Since April 4, 2023 I can now say my name is Dr. Diana Zajac; I’m still getting used to saying it. I joined Dr. Steve Estus’ lab in March of 2019 and have focused my research on Alzheimer’s Disease (AD) genetics and the gut microbiome. Alzheimer’s Disease is an aging-related disease that has greatly increased in prevalence correlating with increased lifespans. AD patients show a progressive loss of memory and language skills that eventually leads to long-term memory impairment, a loss of self-sustaining daily life skills, and delusions. I’ve been a witness to the deleterious effects of AD on patients and caregivers when my grandmother Maria—Babcia Marysia—and later my grandfather Emil—Dziadek Emil—were diagnosed with the disease. I’ve dedicated my Dissertation to them. In my Defense presentation, I referenced the Forget-me-not flower, a small periwinkle-blue wildflower with yellow eyes that stands as a symbol of remembrance and love, and has been used to represent the cause to finding a cure for AD and Dementia. I discovered my connection to this flower when visiting my grandparents in Poland, so it has an additional depth of meaning for me as I’ve pursued a career in AD research.

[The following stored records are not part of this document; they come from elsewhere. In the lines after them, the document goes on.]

(* ===== verification/NetConfig.v ===== *)
(** The published network configuration of [src/net_config.c]: connected
    routes, validation, the route index, access lists and their counters. *)
From S2P Require Import Prelude.
From S2P Require Import Dpdk.
From S2P Require Import Types.
From S2P Require Import Prefix.
From S2P Require Import Netif.
From S2P Require Import Route.

(** * Connected routes *)

(** [ip & net_mask(prefix)] of an address. *)
Definition address_network (a : net_address) : Z := Z.land (na_ip a) (net_mask (na_prefix a)).

Definition connected_route (a : net_address) : net_route :=
  {| nr_ip := address_network a; nr_prefix := na_prefix a; nr_gateway := 0; nr_dev := na_dev a;
     nr_table := NET_TABLE_MAIN; nr_type := 0; nr_connected := 1 |}.

(** The test of the inner loop: the route is already the connected route of [a]. *)
Definition same_connected (a : net_address) (r : net_route) : bool :=
  (nr_table r =? NET_TABLE_MAIN) && (nr_ip r =? address_network a) && (nr_prefix r =? na_prefix a) &&
  (nr_dev r =? na_dev a) && truth (nr_connected r).

Definition connected_add (routes : list net_route) (a : net_address) : Z * list net_route :=
  if existsb (same_connected a) routes then (0, routes) else
  if Z.of_nat (length routes) =? NET_ROUTE_MAX then (- ENOSPC, routes) else
  (0, routes ++ [connected_route a]).

Definition net_connected_rebuild (c : net_config) : Z * net_config :=
  if (NET_ADDR_MAX <? Z.of_nat (length (nc_addresses c))) ||
     (NET_ROUTE_MAX <? Z.of_nat (length (nc_routes c))) then (- EINVAL, c) else
  if existsb (fun a => 32 <? na_prefix a) (nc_addresses c) then (- EINVAL, c) else
  let statics := List.filter (fun r => negb (truth (nr_connected r))) (nc_routes c) in
  let '(rc, routes) := fold_rc connected_add (nc_addresses c) statics in
  (rc, c |> set_nc_routes_indexed false |> set_nc_routes routes).

(** * Validation *)

Definition address_check (c : net_config) (ports : Z) (i : nat) (a : net_address) : Z :=
  if (ports <=? na_dev a) || (32 <? na_prefix a) || negb (net_unicast (na_ip a)) ||
     negb (net_host (na_ip a) (na_prefix a)) then - EINVAL else
  if existsb (fun b => na_ip b =? na_ip a) (take i (nc_addresses c)) then - EEXIST else 0.

(** The gateway's checks against the addresses; the state is [reachable]. *)
Definition gateway_address_step (r : net_route) (reachable : bool) (a : net_address) : Z * bool :=
  let inside := net_match (nr_gateway r) (address_network a) (na_prefix a) in
  if (na_ip a =? nr_gateway r) || (inside && negb (net_host (nr_gateway r) (na_prefix a)))
  then (- EINVAL, reachable) else
  if (na_dev a =? nr_dev r) && inside && net_host (nr_gateway r) (na_prefix a) then (0, true) else
  (0, reachable).

(** Route [p] reaches the gateway of [r] without a gateway of its own. *)
Definition gateway_on_link (r p : net_route) : bool :=
  (nr_table p =? nr_table r) && (nr_dev p =? nr_dev r) && (nr_type p =? NET_UNICAST) &&
  negb (truth (nr_gateway p)) && net_match (nr_gateway r) (nr_ip p) (nr_prefix p) &&
  net_host (nr_gateway r) (nr_prefix p).

Definition route_gateway_check (c : net_config) (r : net_route) : Z :=
  if negb (truth (nr_gateway r)) then 0 else
  if negb (net_unicast (nr_gateway r)) then - EINVAL else
  let '(rc, reachable) := fold_rc (gateway_address_step r) (nc_addresses c) false in
  if truth rc then rc else
  if reachable || existsb (gateway_on_link r) (nc_routes c) then 0 else - ENETUNREACH.

(** Two routes that may not stand in one configuration. *)
Definition route_conflict (r p : net_route) : bool :=
  (nr_table r =? nr_table p) && (nr_ip r =? nr_ip p) && (nr_prefix r =? nr_prefix p) &&
  negb (truth (nr_connected r) && truth (nr_connected p) && negb (nr_dev r =? nr_dev p)).

Definition route_check (c : net_config) (ports : Z) (i : nat) (r : net_route) : Z :=
  if negb (net_prefix_valid (nr_ip r) (nr_prefix r)) || negb (truth (nr_table r)) ||
     (nr_table r =? NET_TABLE_LOCAL) || (NET_PROHIBIT <? nr_type r) || (1 <? nr_connected r) ||
     ((nr_type r =? NET_UNICAST) && (ports <=? nr_dev r)) || (truth (nr_type r) && truth (nr_gateway r))
  then - EINVAL else
  if existsb (route_conflict r) (take i (nc_routes c)) then - EEXIST else
  route_gateway_check c r.

(** [i && array[i-1].pref >= pref]. *)
Definition pref_out_of_order {A} (pref : A -> Z) (l : list A) (i : nat) (x : A) : bool :=
  match i with
  | O => false
  | S j => match l !! j with Some y => pref x <=? pref y | None => false end
  end.

Definition rule_check (c : net_config) (ports : Z) (i : nat) (r : net_rule) : Z :=
  if negb (truth (ru_pref r)) || (32766 <=? ru_pref r) || negb (net_prefix_valid (ru_src r) (ru_src_prefix r)) ||
     negb (net_prefix_valid (ru_dst r) (ru_dst_prefix r)) ||
     (negb (ru_iif r =? NET_IIF_NONE) && (ports <=? ru_iif r)) || (NET_PROHIBIT <? ru_type r) ||
     (negb (truth (ru_type r)) && (negb (truth (ru_table r)) || (ru_table r =? NET_TABLE_LOCAL))) ||
     pref_out_of_order ru_pref (nc_rules c) i r
  then - EINVAL else 0.

Definition acl_check (c : net_config) (ports : Z) (i : nat) (a : net_acl) : Z :=
  if negb (net_prefix_valid (ac_src a) (ac_src_prefix a)) || negb (net_prefix_valid (ac_dst a) (ac_dst_prefix a)) ||
     (negb (ac_iif a =? NET_IIF_NONE) && (ports <=? ac_iif a)) || (255 <? ac_proto a) || (1 <? ac_drop a) ||
     (3 <? ac_ports a) || (truth (ac_ports a) && negb (ac_proto a =? 6) && negb (ac_proto a =? 17)) ||
     (ac_sport_max a <? ac_sport_min a) || (ac_dport_max a <? ac_dport_min a) ||
     (65535 <? ac_sport_max a) || (65535 <? ac_dport_max a) ||
     pref_out_of_order ac_pref (nc_acls c) i a
  then - EINVAL else 0.

(** A loop over an array that returns the first nonzero code. *)
Definition check_all {A} (check : nat -> A -> Z) (l : list A) : Z :=
  first_rc (fun '(i, x) => check (Z.to_nat i) x) (indexed l).

Definition net_config_validate (c : net_config) (ports : Z) : Z :=
  if (NET_ADDR_MAX <? Z.of_nat (length (nc_addresses c))) || (NET_ROUTE_MAX <? Z.of_nat (length (nc_routes c))) ||
     (NET_RULE_MAX <? Z.of_nat (length (nc_rules c))) || (NET_ACL_MAX <? Z.of_nat (length (nc_acls c))) ||
     (1 <? nc_default_drop c) then - EINVAL else
  let rc := check_all (address_check c ports) (nc_addresses c) in if truth rc then rc else
  let rc := check_all (route_check c ports) (nc_routes c) in if truth rc then rc else
  let rc := check_all (rule_check c ports) (nc_rules c) in if truth rc then rc else
  check_all (acl_check c ports) (nc_acls c).

(** * The route index *)

Definition route_order (a b : net_route_index) : Z :=
  if negb (ix_table a =? ix_table b) then b2z (ix_table b <? ix_table a) - b2z (ix_table a <? ix_table b) else
  if negb (ix_prefix a =? ix_prefix b) then b2z (ix_prefix a <? ix_prefix b) - b2z (ix_prefix b <? ix_prefix a) else
  b2z (Nat.ltb (ix_route b) (ix_route a)) - b2z (Nat.ltb (ix_route a) (ix_route b)).

Definition route_before (a b : net_route_index) : Prop := route_order a b <= 0.
#[export] Instance route_before_dec : RelDecision route_before.
Proof. intros a b. unfold route_before. apply _. Defined.

Definition index_entry (i : nat) (r : net_route) : net_route_index :=
  {| ix_table := nr_table r; ix_ip := nr_ip r; ix_mask := net_mask (nr_prefix r); ix_route := i;
     ix_prefix := u8 (nr_prefix r) |}.

(** [qsort] with [route_order]; the order is total and strict on distinct route
    numbers, so every sorting algorithm gives this array
    ([route_index_unique]). *)
Definition build_index (routes : list net_route) : list net_route_index :=
  merge_sort route_before (imap index_entry routes).

Definition net_config_prepare (c : net_config) (ports : Z) : Z * net_config :=
  let c := set_nc_routes_indexed false c in
  let rc := net_config_validate c ports in
  if truth rc then (rc, c) else
  if Z.of_nat (length (nc_routes c)) <=? 2 then (0, c) else
  (0, c |> set_nc_route_index (build_index (nc_routes c)) |> set_nc_routes_indexed true).

(** * Access lists *)

(** The tests of one rule, in the order of the [continue]s. *)
Definition acl_matches (a : net_acl) (k : acl_key) : bool :=
  if negb (net_match (ak_src k) (ac_src a) (ac_src_prefix a)) || negb (net_match (ak_dst k) (ac_dst a) (ac_dst_prefix a)) ||
     (negb (ac_iif a =? NET_IIF_NONE) && negb (ac_iif a =? ak_iif k)) ||
     (truth (ac_proto a) && negb (ac_proto a =? ak_proto k)) then false else
  if truth (ac_ports a) && negb (ak_ports_valid k) then false else
  if truth (Z.land (ac_ports a) 1) && ((ak_sport k <? ac_sport_min a) || (ac_sport_max a <? ak_sport k)) then false else
  if truth (Z.land (ac_ports a) 2) && ((ak_dport k <? ac_dport_min a) || (ac_dport_max a <? ak_dport k)) then false else
  true.

Definition net_acl_classify (c : net_config) (k : acl_key) : Z :=
  match find_index (fun a => acl_matches a k) (nc_acls c) with
  | Some i => Z.of_nat i
  | None => - 1
  end.

Definition net_acl_classify_batch (c : net_config) (keys : list acl_key) : list Z :=
  net_acl_classify c <$> keys.

Definition acl_hit (bytes : Z) (t : acl_counter) : acl_counter :=
  t |> set_ct_packets (u64 (ct_packets t + 1)) |> set_ct_bytes (u64 (ct_bytes t + bytes)).

Definition net_acl_account (c : net_config) (s : acl_counters) (i bytes : Z) : bool * acl_counters :=
  let '(drop, s) :=
    match (if 0 <=? i then nc_acls c !! Z.to_nat i else None) with
    | Some a => (ac_drop a, set_cs_rules (alter (acl_hit bytes) (Z.to_nat i) (cs_rules s)) s)
    | None => (nc_default_drop c, set_cs_defaults (u64 (cs_defaults s + 1)) s)
    end in
  (negb (truth drop),
   if truth drop then set_cs_dropped (u64 (cs_dropped s + 1)) s
   else set_cs_accepted (u64 (cs_accepted s + 1)) s).

Definition net_acl_accept (c : net_config) (s : acl_counters) (k : acl_key) (bytes : Z) : bool * acl_counters :=
  net_acl_account c s (net_acl_classify c k) bytes.

(** The inner loop of the migration: the last old rule equal to the new one wins. *)
Definition migrated_counter (old : net_config) (saved : list acl_counter) (a : net_acl) : acl_counter :=
  foldl (fun t '(j, b) => if decide (a = b) then nth (Z.to_nat j) saved zero_acl_counter else t)
    zero_acl_counter (indexed (nc_acls old)).

Definition net_acl_counters_migrate (old next : net_config) (s : acl_counters) : acl_counters :=
  set_cs_rules
    ((migrated_counter old (cs_rules s) <$> nc_acls next) ++
     replicate (Z.to_nat NET_ACL_MAX - length (nc_acls next)) zero_acl_counter) s.

(** * Publication and direct destinations *)

Section init.
(** Whether [calloc] returned memory. *)
Context (calloc_ok : bool).

Definition net_config_init (rt : app_runtime) : Z * app_runtime :=
  if negb calloc_ok then (- ENOMEM, rt) else
  let c := zero_net_config |> set_nc_generation 1
    |> set_nc_addresses ((fun p => mk_net_address (pt_ip_be p) (pt_prefix_len p) (pt_id p)) <$> rt_ports rt)
    |> set_nc_routes ((fun r => zero_net_route |> set_nr_ip (re_prefix_be r) |> set_nr_prefix (re_prefix_len r)
          |> set_nr_gateway (re_gateway_be r) |> set_nr_dev (re_netif_id r) |> set_nr_table NET_TABLE_MAIN)
        <$> drop (length (rt_ports rt)) (rt_routes rt)) in
  let '(rc, c) := net_connected_rebuild c in
  let '(rc, c) := if truth rc then (rc, c) else net_config_prepare c (Z.of_nat (length (rt_ports rt))) in
  if truth rc then (rc, rt) else (0, set_rt_network (Some c) rt).
End init.

Definition net_direct (rt : app_runtime) (dev ip : Z) : bool :=
  match rt_network rt with
  | None => route_is_direct (rt_routes rt) (u16 dev) ip
  | Some c =>
    if negb (net_unicast ip) then false else
    existsb (fun r => (nr_dev r =? dev) && negb (truth (nr_type r)) && negb (truth (nr_gateway r)) &&
      net_match ip (nr_ip r) (nr_prefix r) && net_host ip (nr_prefix r)) (nc_routes c)
  end.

During my four years in the Estus Lab,  I focused on two major projects evaluating possible mechanisms of action of AD-associated genetic variants. My Dissertation work was focused on gut microbiome modulation in the context of AD. I first investigated APOE allelic effects on the gut microbiome profiles in murine transgenic models. I analyzed alpha- and beta-diversity of the gut microbiome and used a Classical Univariate Analysis and a Linear Discriminant Analysis of Effect Size to determine individual taxa associated with APOE status. I found APOE status affects the microbial community composition (beta-diversity) and that APOE4 mice had increased richness and evenness (alpha-diversity) of the microbiome, indicating better gut health. Additionally, changes in relative abundance of specific microbiota suggested short-chain fatty acid (SCFA)-producing bacteria were increased with APOE2 status compared with APOE3/3 and APOE4 status.

Association of the AD-protective APOE2 allele with increased SCFA-producing bacteria prompted our follow up study wherein we investigated the effect of SCFA treatment on gut microbiome profiles, amyloid accumulation, and cognitive decline in an APP/PS1 murine model of AD. In this study, we found that SCFA supplementation increased alpha-diversity in the gut of male mice, as well as the relative abundance of SCFA-producing microbiota, suggesting a feedforward mechanism. However, SCFA treatment did not affect AD pathology or memory. Whether or not SCFA supplementation can modify the gut microbiome in a way that improves cognitive decline or AD pathology remains inconclusive, as other studies with germ free or specific pathogen free mice have shown a positive effect.

To enhance my molecular genetics skills, I chose to do a second major project focused on the AD-risk gene INPP5D, quantifying splice isoforms as a function of AD-associated single nucleotide polymorphisms and neuropathology. I found that INPP5D isoforms increase in expression in patients with increased AD neuropathology, indicating that full-length and truncated isoforms of this gene may contribute to AD risk. This project then led me to investigate allelic expression imbalance of INPP5D in relation to the AD-associated SNP rs35349669. Through next generation sequencing I was able to confirm a SNP effect on INPP5D expression. Future directions for this work include haplotyping the samples to determine the direction of effect of the unequal allele expression.

The completion of both of these projects has led to three first-author publications and three middle-author publications. I’ve developed skills in genetics, genomics, microbiome analysis analysis, and bioinformatics. This diverse skillset is an example of the innovative research being done in the pursuit of a treatment for AD. This research lends itself to a deeper understanding of AD mechanisms, biomarkers and genetics that is another step towards a cure. Although most AD risk comes from genetics, this work supports the beneficial effects of healthy lifestyle choices—in this case, modulation of the gut microbiome. Now, I’m moving onto the next steps in my research career, and as I do so, I honor the memory of my grandparents by planting Forget-me-nots in my garden.